Excerpt No. 0005 Curiosity Is the Farmer's Greatest Tool
People think a farmer's most valuable tools are a tractor.
A shovel.
A pair of pruning shears.
Maybe a weather station.
They're all important.
But none of them compare to curiosity.
Curiosity has kept more vineyards alive than any piece of equipment ever built.
The day you believe you've figured farming out...
You're already behind.
Nature has a funny way of humbling people who think they've mastered her.
She changes the weather.
The soil.
The timing.
The pests.
The rain.
The wind.
Just enough to remind you who's really in charge.
I've farmed long enough to know one thing for certain.
The vineyard owes me nothing.
Every season starts with another test.
Every sunrise asks another question.
Did you notice?
Did you prepare?
Were you paying attention?
Did you learn anything last year?
Some mornings I walk the vineyard looking for problems.

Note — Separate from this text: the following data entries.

(* ===== verification/AndroidImage.v ===== *)
(** * Images of the Android backend (src/framelink_android.cpp)

    The CPU view of an AHardwareBuffer.  The public formats are not the native
    ones: a BGRA image is an RGBA buffer read through a swizzle, and an NV12 image
    is whatever YUV420 layout the device chose, gathered into a vector and
    scattered back when it is unmapped.  The buffer's bytes are a memory; what
    locking answers is a parameter, and locks are logged. *)
From stdpp Require Import gmap.
From S2P Require Import Prelude Api Bytes.

(** [AHardwareBuffer_Plane] *)
Record AhbPlane := mkAhbPlane { ap_data : Z; ap_pixelStride : Z; ap_rowStride : Z }.

(** A pixel pointer: into the locked buffer, or into the [nv12] vector. *)
Inductive Pixels := NativeAt (address : Z) | ViewAt (offset : Z).

#[export] Instance Pixels_eq_dec : EqDecision Pixels.
Proof. solve_decision. Defined.

(** [struct flImage] *)
Record AhbImage := mkAhbImage {
  ai_ahb : Z;
  ai_mapped : option Pixels;
  ai_nativeMapped : Z;
  ai_strideBytes : Z;
  ai_format : Z;
  ai_lockedPlanes : list AhbPlane;
  ai_nv12 : list Z;
  ai_nativeNv12 : bool;
  ai_width : Z; ai_height : Z;
}.

Inductive LockEffect := Locked | Unlocked.

Definition set_view (img : AhbImage) (v : list Z) : AhbImage :=
  mkAhbImage (ai_ahb img) (ai_mapped img) (ai_nativeMapped img) (ai_strideBytes img) (ai_format img)
    (ai_lockedPlanes img) v (ai_nativeNv12 img) (ai_width img) (ai_height img).
Definition set_mapping (img : AhbImage) (mapped : option Pixels) (native : Z) : AhbImage :=
  mkAhbImage (ai_ahb img) mapped native (ai_strideBytes img) (ai_format img)
    (ai_lockedPlanes img) (ai_nv12 img) (ai_nativeNv12 img) (ai_width img) (ai_height img).
Definition set_planes (img : AhbImage) (l : list AhbPlane) (nativeNv12 : bool) : AhbImage :=
  mkAhbImage (ai_ahb img) (ai_mapped img) (ai_nativeMapped img) (ai_strideBytes img) (ai_format img)
    l (ai_nv12 img) nativeNv12 (ai_width img) (ai_height img).

(** [std::vector::resize] *)
Definition resize (n : Z) (l : list Z) : list Z := take (Z.to_nat n) l ++ replicate (Z.to_nat n - length l) 0.

(** ** The copy loops

    A loop body [dst[i]=src[a]] is a pair of a view index and an address, in the
    order the loop visits them. *)
Definition gather (l : list (Z * Z)) (m : Mem) (v : list Z) : list Z :=
  foldl (fun v ia => <[Z.to_nat ia.1 := load m ia.2]> v) v l.
Definition scatter (l : list (Z * Z)) (v : list Z) (m : Mem) : Mem :=
  foldl (fun m ia => <[ia.2 := nth (Z.to_nat ia.1) v 0]> m) m l.

(** The BGRA loop of mapping, and of unmapping. *)
Definition swizzleIn (img : AhbImage) (p : Z) : list (Z * Z) :=
  concat (map (fun yx => let i := yx.1 * ai_strideBytes img + yx.2 * 4 in
    [(i, p + (i + 2)); (i + 1, p + (i + 1)); (i + 2, p + i); (i + 3, p + (i + 3))])
    (grid (ai_width img) (ai_height img))).
Definition swizzleOut (img : AhbImage) (p : Z) : list (Z * Z) :=
  concat (map (fun yx => let i := yx.1 * ai_strideBytes img + yx.2 * 4 in
    [(i + 2, p + i); (i + 1, p + (i + 1)); (i, p + (i + 2)); (i + 3, p + (i + 3))])
    (grid (ai_width img) (ai_height img))).

(** The YUV loops of both: plane 0 is full size, 1 and 2 are half size and
    interleave behind it. *)
Definition planeSamples (img : AhbImage) (p : nat) (plane : AhbPlane) : list (Z * Z) :=
  let w := ai_width img in
  let h := ai_height img in
  let base := match p with O => 0 | S q => w * h + Z.of_nat q end in
  map (fun yx => (base + (yx.1 * w + yx.2 * (match p with O => 1 | S _ => 2 end)),
                  ap_data plane + (yx.1 * ap_rowStride plane + yx.2 * ap_pixelStride plane)))
    (match p with O => grid w h | S _ => grid (w / 2) (h / 2) end).
Definition yuvSamples (img : AhbImage) : list (Z * Z) :=
  concat (imap (planeSamples img) (ai_lockedPlanes img)).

Other mornings I walk looking for surprises.
Most days I find both.
The more curious I become, the less the vineyard feels like work.
It feels like a conversation.
One where I spend far more time listening than talking.
I worry less about having the right answers today than I do about asking the right questions tomorrow.
Why did that vine struggle?
Why did those roots reach deeper?
Why did one block thrive while another simply survived?
The answers matter.
But the questions are what keep me walking.
Curiosity doesn't just make better farmers.
It makes better parents.
Better husbands.
Better neighbors.
Better business owners.
The moment we stop asking questions, we begin repeating ourselves.
Life gets smaller.
The world becomes less interesting.
Wonder quietly disappears.
I've met people who know more about wine than I'll ever know.
I've met scientists who understand vines at a molecular level.
I've learned from every one of them.
Because curiosity doesn't care where wisdom comes from.
It only asks that you're humble enough to recognize it when it arrives.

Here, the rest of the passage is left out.